After so many vain researches, most persons would have abandoned the pursuit in despair. But despair is not in my nature. I have a comfortable share of the quality which the possessor is wont to call perseverance—whilst the uncivil world is apt to designate it by the name of obstinacy—and do not easily give in. Then the chase, however fruitless, led, like other chases, into beautiful scenery, and formed an excuse for my visiting or revisiting many of the prettiest places in the county.

Two of the most remarkable spots in the neighbourhood are, as it happens, famous for their collections of dahlias—Strathfield-saye, the seat of the Duke of Wellington, and the ruins of Reading Abbey.

Nothing can well be prettier than the drive to Strathfield-saye, passing, as we do, through a great part of Heckfield Heath,* a tract of wild woodland, a forest, or rather a chase, full of fine sylvan beauty—thickets of fern and holly, and hawthorn and birch, surmounted by oaks and beeches, and interspersed with lawny glades and deep pools, letting light into the picture. Nothing can be prettier than the approach to the duke's lodge. And the entrance to the demesne, through a deep dell dark with magnificent firs, from which we emerge into a finely wooded park of the richest verdure, is also striking and impressive. But the distinctive feature of the place (for the mansion, merely a comfortable and convenient nobleman's house, hardly responds to the fame of its owner) is the grand avenue of noble elms, three quarters of a mile long, which leads to the front door.

* It may be interesting to the lovers of literature to hear that my accomplished friend Mrs. Trollope was "raised," as her friends the Americans would say, upon this spot. Her father, the Rev. William Milton, himself a very clever man, and an able mechanician and engineer, held the living of Heckfield for many years.

It is difficult to imagine anything which more completely realises the poetical fancy, that the pillars and arches of a Gothic cathedral were borrowed from the interlacing of the branches of trees planted at stated intervals, than this avenue, in which Nature has so completely succeeded in outrivalling her handmaiden Art, that not a single trunk, hardly even a bough or a twig, appears to mar the grand regularity of the design as a piece of perspective. No cathedral aisle was ever more perfect; and the effect, under every variety of aspect, the magical light and shadow of the cold white moonshine, the cool green light of a cloudy day, and the glancing sunbeams which pierce through the leafy umbrage in the bright summer noon, are such as no words can convey.
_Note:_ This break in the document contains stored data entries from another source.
Lemma t_read_string8_ok ptr p : ptr ≠ 0 → parcel_ok p →
  triple (Parcel_nativeReadString8 alloc_ok ptr) ptr p (λ _ p', parcel_ok p').
Proof.
  intros Hptr Hok. unfold Parcel_nativeReadString8. rewrite (proj2 (Z.eqb_neq _ _) Hptr).
  apply (t_bind _ _ _ _ (λ z p', parcel_ok p' ∧ in_s32 z)); [apply t_read_int_ok; [done|done|by split]|].
  intros len p1 [Hok1 Hlen]. unfold in_s32 in Hlen.
  destruct (Z.ltb_spec len 0); [by apply t_ret|]. destruct (Z.eqb_spec len 0).
  { apply (t_bind _ _ _ _ (λ _ p', parcel_ok p')); [|intros; by apply t_ret].
    apply t_skip; [done|lia|]. apply skip_ok; [done|lia]. }
  cbv zeta. apply t_use. pose proof (pos_align p1 Hok1). rewrite (u64_small (_ + len)) by (unfold in_u64; lia).
  destruct (Z.ltb_spec (pc_size p1) (pc_pos p1 + len)); [by apply t_ret|]. apply t_alloc. intros k.
  destruct (alloc_ok k (len + 1)); [|by apply t_ret]. cbn [negb].
  pose proof (align4_range (len + 1) ltac:(lia)).
  apply (t_read_chars_ok ptr p1 len (align4 (len + 1)) (λ bs, Some (c_string bs))); [done|lia|done|lia].
Qed.
Lemma t_read_string16_ok ptr p : ptr ≠ 0 → parcel_ok p →
  triple (Parcel_nativeReadString16 ptr) ptr p (λ _ p', parcel_ok p').
Proof.
  intros Hptr Hok. unfold Parcel_nativeReadString16. rewrite (proj2 (Z.eqb_neq _ _) Hptr).
  apply (t_bind _ _ _ _ (λ z p', parcel_ok p' ∧ in_s32 z)); [apply t_read_int_ok; [done|done|by split]|].
  intros len p1 [Hok1 Hlen]. unfold in_s32 in Hlen.
  destruct (Z.ltb_spec len 0); [by apply t_ret|]. destruct (Z.eqb_spec len 0).
  { apply (t_bind _ _ _ _ (λ _ p', parcel_ok p')); [|intros; by apply t_ret].
    apply t_skip; [done|lia|]. apply skip_ok; [done|lia]. }
  cbv zeta. apply t_use. pose proof (pos_align p1 Hok1). rewrite (u64_small (_ + len * 2)) by (unfold in_u64; lia).
  destruct (Z.ltb_spec (pc_size p1) (pc_pos p1 + len * 2)); [by apply t_ret|].
  pose proof (align4_range ((len + 1) * 2) ltac:(lia)).
  apply (t_read_chars_ok ptr p1 (len * 2) (align4 ((len + 1) * 2)) (λ bs, Some (words_of 2 (Z.to_nat len) bs)));
    [done|lia|done|lia].
Qed.

(** ** The life of a parcel *)

(** The calls on a parcel between its creation and its destruction. *)
Inductive pcall :=
| CWrite (it : item)
| CWriteToken (s : option (list Z))
| CRead (it : item)
| CEnforce
| CSetPosition (pos : Z)
| CSetSize (size : Z)
| CSetCapacity (size : Z)
| CFreeBuffer
| CQuery.

Definition run_call (ptr : Z) (c : pcall) : P () :=
  match c with
  | CWrite it => write_item ptr it
  | CWriteToken s => Parcel_nativeWriteInterfaceToken alloc_ok ptr s
  | CRead it => read_item ptr it ≫= λ _, mret ()
  | CEnforce => Parcel_nativeEnforceInterface ptr
  | CSetPosition pos => Parcel_nativeSetDataPosition ptr pos
  | CSetSize size => Parcel_nativeSetDataSize alloc_ok ptr size
  | CSetCapacity size => Parcel_nativeSetDataCapacity alloc_ok ptr size
  | CFreeBuffer => Parcel_nativeFreeBuffer ptr
  | CQuery => Parcel_nativeDataAvail ptr ≫= λ _, mret ()
  end.
(** Arguments of their Java types; when the size is set the memory for it is
    there. *)
Definition call_ok (c : pcall) : Prop :=
  match c with
  | CWrite it => item_ok it
  | CWriteToken s => item_ok (IStr16 s)
  | CSetPosition pos => in_s32 pos
  | CSetCapacity size => in_s32 size
  | CSetSize size => in_s32 size ∧ ∀ n sz, sz <= 2 * size + 128 → alloc_ok n sz = true
  | _ => True
  end.

Lemma grown_ok k p : parcel_ok p → capacity (grown k p) <= 2 ^ 42 → parcel_ok (grown k p).
Proof. intros [H1 H2 H3 H4] Hc. pose proof (capacity_grown k p). split; [cbn; lia|done|done|done]. Qed.

Lemma t_grow_ok ptr p needed :
  parcel_ok p → 0 <= needed <= 2 ^ 44 →
  triple (muplar_parcel_grow alloc_ok ptr needed) ptr p (λ ok p', parcel_ok p' ∧ (∃ k, p' = grown k p) ∧
    (ok = true ∧ needed <= capacity p' ∨ refused (2 * needed + 128))).
Proof.
  intros Hok Hn. apply t_grow; [done|done| |].
  - intros k H1 _ H2. split; [|split; [by exists k|by left]]. apply grown_ok; [done|].
    destruct H2 as [->|[n Hk]]; [|by eapply alloc_big]. rewrite capacity_grown. pose proof (po_cap _ Hok). lia.
  - intros (n & sz & Hsz & Hk). split; [done|]. split; [exists 0%nat|right; exists n, sz; split; [lia|done]].
    unfold grown, set_data. cbn. rewrite app_nil_r. by destruct p.
Qed.
Record streams_ok (s : fstate) : Prop := {
  sk_now : ∀ c, fr_sock s = Some c → frames c;
  sk_closed : Forall cut_frames (fr_closed s)
}.

Section Props.
Variable write_ret : nat → Z → Z.
Variable malloc_ok : nat → Z → bool.
Variable open_ok : nat → bool.
Variable rename_ok : nat → bool.
Variable connect_ok : nat → bool.

Abbreviation write_all := (muplar_write_all write_ret).

Lemma bind_bind_step {S A B C} (m : M S A) (g : A → M S B) (K : B → M S C) s b s1 :
  (m ≫= g) s = Done b s1 → (m ≫= λ x, g x ≫= K) s = K b s1.
Proof. unfold mbind, M_bind. destruct (m s) as [a s2| | |]; [|done..]. by intros ->. Qed.

Definition with_calls (n : nat) (s : fstate) : fstate :=
  FState (fr_sock s) (fr_closed s) (fr_files s) (fr_dirs s) n.

Lemma next_call_eq {A} (f : nat → A) s : next_call f s = Done (f (fr_calls s)) (with_calls (S (fr_calls s)) s).
Proof. done. Qed.

Lemma deliver_calls k bs n s : deliver k bs (with_calls n s) = with_calls n (deliver k bs s).
Proof. by destruct k. Qed.
Lemma alter_app (m : gmap fpath (list Z)) p a b :
  alter (λ old, old ++ b) p (alter (λ old, old ++ a) p m) = alter (λ old, old ++ (a ++ b)) p m.
Proof. rewrite alter_alter_eq. apply alter_ext. intros x _. cbn. by rewrite <- app_assoc. Qed.
Lemma deliver_app k a b s : deliver k b (deliver k a s) = deliver k (a ++ b) s.
Proof.
  destruct k as [|p]; unfold deliver, set_sock, set_files; cbn.
  - destruct (fr_sock s) as [c|]; cbn; [by rewrite <- app_assoc|done].
  - by rewrite alter_app.
Qed.
Lemma deliver_nil k s : deliver k [] s = s.
Proof.
  destruct k as [|p], s as [sk cl fs ds n]; unfold deliver, set_sock, set_files; cbn.
  - destruct sk; cbn; by rewrite ?app_nil_r.
  - f_equal. apply alter_id. intros x _. apply app_nil_r.
Qed.

(** [muplar_write_all] ends; it delivers a prefix, and all of it when it says
    so. *)
Lemma write_all_go_spec fuel k data s :
  (length data <= fuel)%nat → ∃ r n m, write_all_go write_ret fuel k data s =
    Done r (with_calls n (deliver k (take m data) s)) ∧ (r = true → take m data = data).
Proof.
  revert data s. induction fuel as [|fuel IH]; intros data s Hl.
  { destruct data; [|cbn in Hl; lia]. exists true, (fr_calls s), 0%nat. rewrite deliver_nil. split; [by destruct s|done]. }
  destruct data as [|b data].
  { exists true, (fr_calls s), 0%nat. rewrite deliver_nil. split; [by destruct s|done]. }
  cbn [write_all_go]. set (all := b :: data) in *. unfold next_call, get, put, mret, mbind, M_bind, M_ret.
  set (w := write_ret (fr_calls s) (Z.of_nat (length all))).
  fold (with_calls (S (fr_calls s)) s). destruct (Z.leb_spec w 0) as [Hw|Hw].
  { exists false, (S (fr_calls s)), 0%nat. cbn [take]. by rewrite deliver_nil. }
  unfold modify. rewrite deliver_calls.
  destruct (IH (drop (Z.to_nat w) all) (with_calls (S (fr_calls s)) (deliver k (take (Z.to_nat w) all) s)))
    as (r & n & m & E & Hr); [rewrite length_drop; unfold all in *; cbn [length] in *; lia|].
  exists r, n, (Z.to_nat w + m)%nat. rewrite deliver_calls, deliver_app in E.
  assert (take (Z.to_nat w) all ++ take m (drop (Z.to_nat w) all) = take (Z.to_nat w + m) all) as Et.
  { by rewrite take_take_drop. }
  rewrite Et in E. split; [exact E|]. intros H. rewrite <- Et, Hr by done. apply take_drop.
Qed.
Lemma write_all_spec k data s :
  ∃ r n m, write_all k data s = Done r (with_calls n (deliver k (take m data) s)) ∧ (r = true → take m data = data).
Proof. by apply write_all_go_spec. Qed.

(** Two writes, of the header and the pixels. *)
Lemma write_both k h d s :
  ∃ r n m, (ok ← write_all k h; if (ok : bool) then write_all k d else mret false) s =
    Done r (with_calls n (deliver k (take m (h ++ d)) s)) ∧ (r = true → take m (h ++ d) = h ++ d).
Proof.
  destruct (write_all_spec k h s) as (r & n & m & E & Hr). unfold mbind, M_bind. rewrite E.
  destruct r.
  - rewrite Hr by done. destruct (write_all_spec k d (with_calls n (deliver k h s))) as (r & n' & m' & E' & Hr').
    exists r, n', (length h + m')%nat. rewrite E', deliver_calls, deliver_app. rewrite take_app_add.
    split; [done|]. intros H. by rewrite Hr'.
  - exists false, n, (Nat.min m (length h)). split; [|done]. unfold mret, M_ret. do 3 f_equal.
    rewrite take_app_le by lia. destruct (Nat.le_ge_cases m (length h)).
    + by rewrite Nat.min_l.
    + rewrite Nat.min_r by done. by rewrite !take_ge by lia.
Qed.

(** ** The file *)

Lemma tmp_ne p : tmp_path p ≠ p.
Proof. intros H. apply (f_equal length) in H. unfold tmp_path in H. rewrite length_app in H. cbn in H. lia. Qed.

Lemma add_dirs ds s :
  for_each (λ d, modify (add_dir d)) ds s =
  Done () (FState (fr_sock s) (fr_closed s) (fr_files s) (fr_dirs s ++ ds) (fr_calls s)).
Proof.
  revert s. induction ds as [|d ds IH]; intros s; [cbn; rewrite app_nil_r; by destruct s|].
  cbn [for_each]. rewrite (bind_step _ _ _ () (add_dir d s)) by done. rewrite IH. cbn. by rewrite <- app_assoc.
Qed.
Lemma ensure_parent_dir_spec p s : ∃ ds, muplar_ensure_parent_dir p s =
  Done () (FState (fr_sock s) (fr_closed s) (fr_files s) ds (fr_calls s)).
Proof.
  unfold muplar_ensure_parent_dir. destruct p as [|c p]; [exists (fr_dirs s); by destruct s|].
  destruct (before_last_slash _) as [dir|]; [|exists (fr_dirs s); by destruct s].
  rewrite add_dirs. by eexists.
Qed.

(** What [write_file] does to the files; connections stay. *)
Record file_written (path : fpath) (frame : list Z) (r : bool) (s s' : fstate) : Prop := {
  fw_sock : fr_sock s' = fr_sock s;
  fw_closed : fr_closed s' = fr_closed s;
  fw_other : ∀ q, q ≠ tmp_path (frame_path path) → q ≠ frame_path path → fr_files s' !! q = fr_files s !! q;
  fw_file : fr_files s' !! frame_path path = if r then Some frame else fr_files s !! frame_path path
}.

Lemma file_same path frame s s' :
  fr_sock s' = fr_sock s → fr_closed s' = fr_closed s →
  (∀ q, q ≠ tmp_path (frame_path path) → fr_files s' !! q = fr_files s !! q) → file_written path frame false s s'.
Proof. intros H1 H2 H3. split; [done|done|auto|]. apply H3. symmetry. apply tmp_ne. Qed.

Lemma write_file_spec path h d s :
  ∃ r s', write_file write_ret open_ok rename_ok path h d s = Done r s' ∧ file_written path (h ++ d) r s s'.
Proof.
  unfold write_file. destruct (512 <=? _).
  { exists false, s. split; [done|]. by apply file_same. }
  cbv zeta. set (target := frame_path path). set (tmp := tmp_path target).
  destruct (ensure_parent_dir_spec tmp s) as [ds Ed]. set (s1 := FState _ _ _ _ _) in Ed.
  rewrite (bind_step _ _ _ _ _ Ed), (bind_step _ _ _ _ _ (next_call_eq _ _)).
  set (s2 := with_calls _ s1). destruct (open_ok (fr_calls s1)); cbn [negb].
  2: { exists false, s2. split; [done|]. by apply file_same. }
  rewrite (bind_step (modify _) _ s2 () (set_files (<[tmp := []]> (fr_files s2)) s2)) by done.
  set (s3 := set_files _ _). destruct (write_both (File tmp) h d s3) as (r & n & m & E & Hr).
  rewrite (bind_bind_step _ _ _ _ _ _ E). clear E.
  set (s4 := with_calls n _). 
  assert (∀ q, q ≠ tmp → fr_files s4 !! q = fr_files s !! q) as Hq.
  { intros q Hq. cbn. rewrite lookup_alter_ne by done. by rewrite lookup_insert_ne by done. }
  assert (fr_files s4 !! tmp = Some (take m (h ++ d))) as Ht.
  { cbn. by rewrite lookup_alter_eq, lookup_insert_eq. }
  destruct r; cbn [negb].
  2: { rewrite (bind_step (modify _) _ s4 () (set_files (delete tmp (fr_files s4)) s4)) by done.
       eexists false, _. split; [reflexivity|]. apply file_same; [done|done|]. intros q Hq'. cbn [fr_files set_files].
       rewrite lookup_delete_ne by done. by apply Hq. }
  rewrite Hr in Ht by done. rewrite (bind_step _ _ _ _ _ (next_call_eq _ _)). set (s5 := with_calls _ s4).
  destruct (rename_ok (fr_calls s4)).
  - eexists true, _. split; [reflexivity|]. change (fr_files s5) with (fr_files s4). rewrite Ht.
    split; cbn [fr_sock fr_closed fr_files set_files default]; [done|done| |apply lookup_insert_eq].
    intros q Hq1 Hq2. rewrite lookup_insert_ne by done. rewrite lookup_delete_ne by done. by apply Hq.
  - exists false, s5. split; [done|]. by apply file_same.
Qed.

(** ** Connections *)

(** What one publication does: to a connection, by its outcome, and to the file. *)
Lemma publish_spec path h d s :
  ∃ r s1 s', publish write_ret open_ok rename_ok connect_ok path h d s = Done r s' ∧
    fr_files s1 = fr_files s ∧
    (path = [] → s' = s1) ∧ (path ≠ [] → file_written path (h ++ d) r s1 s') ∧
    ((fr_sock s1 = None ∧ (fr_closed s1 = fr_closed s ∧ fr_sock s = None ∨
        ∃ m, fr_closed s1 = fr_closed s ++ [default [] (fr_sock s) ++ take m (h ++ d)]) ∧ (path = [] → r = false)) ∨
     (fr_sock s1 = Some (default [] (fr_sock s) ++ h ++ d) ∧ fr_closed s1 = fr_closed s ∧ (path = [] → r = true))).
Proof.
  unfold publish.
  assert (∃ conn s0, muplar_get_frame_socket connect_ok s = Done conn s0 ∧ fr_files s0 = fr_files s ∧
    fr_closed s0 = fr_closed s ∧ (if conn then fr_sock s0 = Some (default [] (fr_sock s)) else fr_sock s0 = None ∧ fr_sock s = None))
    as (conn & s0 & E & Hf & Hc & Hs).
  { unfold muplar_get_frame_socket. rewrite (bind_step get _ s s s) by done.
    destruct (fr_sock s) as [c|] eqn:Ec; [by exists true, s|]. rewrite (bind_step _ _ _ _ _ (next_call_eq _ _)).
    destruct (connect_ok (fr_calls s)); [eexists true, _|eexists false, _]; (split; [reflexivity|]); done. }
  rewrite (bind_step _ _ _ _ _ E). destruct conn.
  - destruct (write_both Socket h d s0) as (r & n & m & Ew & Hr). rewrite (bind_bind_step _ _ _ _ _ _ Ew). clear Ew E.
    set (s1 := with_calls n _).
    assert (fr_sock s1 = Some (default [] (fr_sock s) ++ take m (h ++ d))) as Hs1 by (cbn; by rewrite Hs).
    destruct r.
    + rewrite Hr in Hs1 by done. destruct path as [|c path].
      * exists true, s1, s1. split; [done|]. split; [done|]. split; [done|]. split; [done|]. by right.
      * destruct (write_file_spec (c :: path) h d s1) as (r & s' & E' & Hw).
        exists r, s1, s'. split; [exact E'|]. split; [done|]. split; [done|]. split; [done|]. by right.
    + rewrite (bind_step close_socket _ s1 () (FState None (fr_closed s1 ++ [default [] (fr_sock s) ++ take m (h ++ d)])
        (fr_files s1) (fr_dirs s1) (fr_calls s1))) by (unfold close_socket, modify; by rewrite Hs1).
      set (s2 := FState _ _ _ _ _).
      assert (fr_closed s2 = fr_closed s ++ [default [] (fr_sock s) ++ take m (h ++ d)]) as Hc2.
      { cbn. by rewrite Hc. }
      destruct path as [|c path].
      * exists false, s2, s2. split; [done|]. split; [done|]. split; [done|]. split; [done|]. left. eauto.
      * destruct (write_file_spec (c :: path) h d s2) as (r & s' & E' & Hw).
        exists r, s2, s'. split; [exact E'|]. split; [done|]. split; [done|]. split; [done|]. left. split; [done|].
        split; [eauto|done].
  - destruct Hs as [Hs0 Hs]. destruct path as [|c path].
    + exists false, s0, s0. split; [done|]. split; [done|]. split; [done|]. split; [done|]. left. auto.
    + destruct (write_file_spec (c :: path) h d s0) as (r & s' & E' & Hw).
      exists r, s0, s'. split; [exact E'|]. split; [done|]. split; [done|]. split; [done|]. left. split; [done|].
      split; [auto|done].
Qed.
Separately considered, each tree (and the north of Hampshire is celebrated for the size and shape of its elms) is a model of stately growth, and they are now just at perfection, probably about a hundred and thirty years old. There is scarcely perhaps in the kingdom such another avenue.

On one side of this noble approach is the garden, where, under the care of the skilful and excellent gardener, Mr. Cooper, so many magnificent dahlias are raised, but where, alas! the Phoebus was not; and between that and the mansion is the sunny, shady paddock, with its rich pasture and its roomy stable, where, for so many years, Copenhagen, the charger who carried the Duke at Waterloo, formed so great an object of attraction to the visiters of Strathfield-saye.* Then came the house itself and then I returned home. Well! this was one beautiful and fruitless drive. The ruins of Reading Abbey formed another as fruitless, and still more beautiful.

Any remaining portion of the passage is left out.